## What you should do
Tell how many lines in the data below contain "machine", using one number as the whole reply.

Dataset entries:
------
(* ===== verification/Elf.v ===== *)
(** * [elf.rs]: reading the headers of a program, as code

    A program file starts with [Elf64Hdr]; [phnum] records [Elf64Phdr] follow
    at [phoff].  Both are read over the bytes of the structure ([repr(C)], so
    the fields are at fixed offsets, little-endian).  [Elf] owns the open file:
    its [Drop] closes it. *)
From S2P Require Import Prelude Pipe Kst Cons Fs.

Local Open Scope Z_scope.

(** ** Headers *)
Record Elf64Hdr := mkHdr {
  ident : list Z;
  h_kind : Z;
  machine : Z;
  version : Z;
  entry : Z;
  phoff : Z;
  shoff : Z;
  h_flags : Z;
  ehsize : Z;
  phentsize : Z;
  phnum : Z;
  shentsize : Z;
  shnum : Z;
  shstrndx : Z;
}.

Definition EI_NIDENT : nat := 16.
Definition EI_CLASS : nat := 4.
Definition EI_VERSION : nat := 6.
Definition ELFCLASS64 : Z := 2.
Definition ET_EXEC : Z := 2.
Definition PT_LOAD : Z := 1.

Definition hdr_zeroed : Elf64Hdr := mkHdr (replicate EI_NIDENT 0) 0 0 0 0 0 0 0 0 0 0 0 0 0.
Definition HDR_SIZE : nat := 64.

(** The field of [n] bytes at offset [o]. *)
Definition field (bs : list Z) (o n : nat) : Z := of_le_bytes (take n (drop o bs)).

Definition hdr_of (bs : list Z) : Elf64Hdr :=
  mkHdr (take EI_NIDENT bs) (field bs 16 2) (field bs 18 2) (field bs 20 4) (field bs 24 8) (field bs 32 8)
    (field bs 40 8) (field bs 48 4) (field bs 52 2) (field bs 54 2) (field bs 56 2) (field bs 58 2)
    (field bs 60 2) (field bs 62 2).

Record Elf64Phdr := mkPh {
  p_kind : Z;
  p_flags : Z;
  p_offset : Z;
  p_vaddr : Z;
  p_paddr : Z;
  p_filesz : Z;
  p_memsz : Z;
  p_align : Z;
}.

Definition phdr_zeroed : Elf64Phdr := mkPh 0 0 0 0 0 0 0 0.
Definition PHDR_SIZE : nat := 56.

Definition phdr_of (bs : list Z) : Elf64Phdr :=
  mkPh (field bs 0 4) (field bs 4 4) (field bs 8 8) (field bs 16 8) (field bs 24 8) (field bs 32 8) (field bs 40 8)
    (field bs 48 8).

(** The checks of [Elf::new], in their order. *)
Definition MAGIC4 : list Z := [0x7f; 0x45; 0x4c; 0x46].

Definition hdr_ok (h : Elf64Hdr) : bool :=
  if negb (bool_decide (take 4 (ident h) = MAGIC4)) then false
  else if negb (nth EI_VERSION (ident h) 0 =? 1) then false
  else if negb (nth EI_CLASS (ident h) 0 =? ELFCLASS64) then false
  else if negb (machine h =? 183) then false
  else if negb (h_kind h =? ET_EXEC) then false
  else true.

Record Elf := mkElf { header : Elf64Hdr; e_file : nat }.

Section elf.
Context {X : Type} {api : P9Api X}.
Notation KM := (KM X).
Context (others : option chan → KM unit) (naps : nat).

(** [Drop for Elf]: the result of the close is ignored. *)
Definition elf_drop (file : nat) : KM unit := let! _ := file_close file true false in ret tt.

(** [Elf::new]: an error of the read leaves the zeroed header, and is no error. *)
Definition elf_new (path : list Z) : KM (option Elf) :=
  let! o := fs_open path 0 in
  match o with
  | Some file =>
      let! r := read others naps file HDR_SIZE in
      match r with
      | Some buf =>
          if negb (length buf =? HDR_SIZE)%nat then elf_drop file ;;; ret None
          else if hdr_ok (hdr_of buf) then ret (Some (mkElf (hdr_of buf) file))
          else elf_drop file ;;; ret None
      | None => ret (Some (mkElf hdr_zeroed file))
      end
  | None => ret None
  end.

(** [PhIter::next] for the iterator at [idx], which the caller advances by one
    when there was a header. *)
Definition ph_next (e : Elf) (idx : Z) : KM (option Elf64Phdr) :=
  if phnum (header e) <=? idx then ret None
  else
    seek_to (e_file e) (phoff (header e) +! Z.of_nat PHDR_SIZE *! idx) ;;;
    let! r := read others naps (e_file e) PHDR_SIZE in
    match r with
    | Some buf => if (length buf =? PHDR_SIZE)%nat then ret (Some (phdr_of buf)) else ret None
    | None => ret None
    end.
End elf.
Lemma words_cons x ws : words (x :: ws) = le_bytes 8 x ++ words ws.
Proof. done. Qed.

Lemma words_app u v : words (u ++ v) = words u ++ words v.
Proof. unfold words. by rewrite fmap_app, concat_app. Qed.

Definition w_at (a : Z) (ws : list Z) : Prop := base ≤ a ∧ bytes_at buf (Z.to_nat (a - base)) (words ws).

Lemma w_at_app a u v : w_at a (u ++ v) → w_at a u ∧ w_at (a + 8 * Z.of_nat (length u)) v.
Proof.
  intros [Ha H]. rewrite words_app, bytes_at_app, length_words in H. destruct H as [H1 H2]. split; [done|]. split; [lia|].
  by replace (Z.to_nat (a + 8 * Z.of_nat (length u) - base)) with (Z.to_nat (a - base) + 8 * length u)%nat by lia.
Qed.

Lemma w_at_cons a x ws : w_at a (x :: ws) → 0 ≤ x < 2 ^ 64 → rd64 buf base a = x ∧ w_at (a + 8) ws.
Proof.
  intros H Hx. destruct (w_at_app a [x] ws H) as [[Ha H1] H2]. split; [|exact H2].
  rewrite words_cons, app_nil_r in H1. apply bytes_at_take in H1. rewrite length_le_bytes in H1. unfold rd64. rewrite H1.
  rewrite of_le_bytes_le_bytes. by apply Z.mod_small.
Qed.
------
## Output of the task
2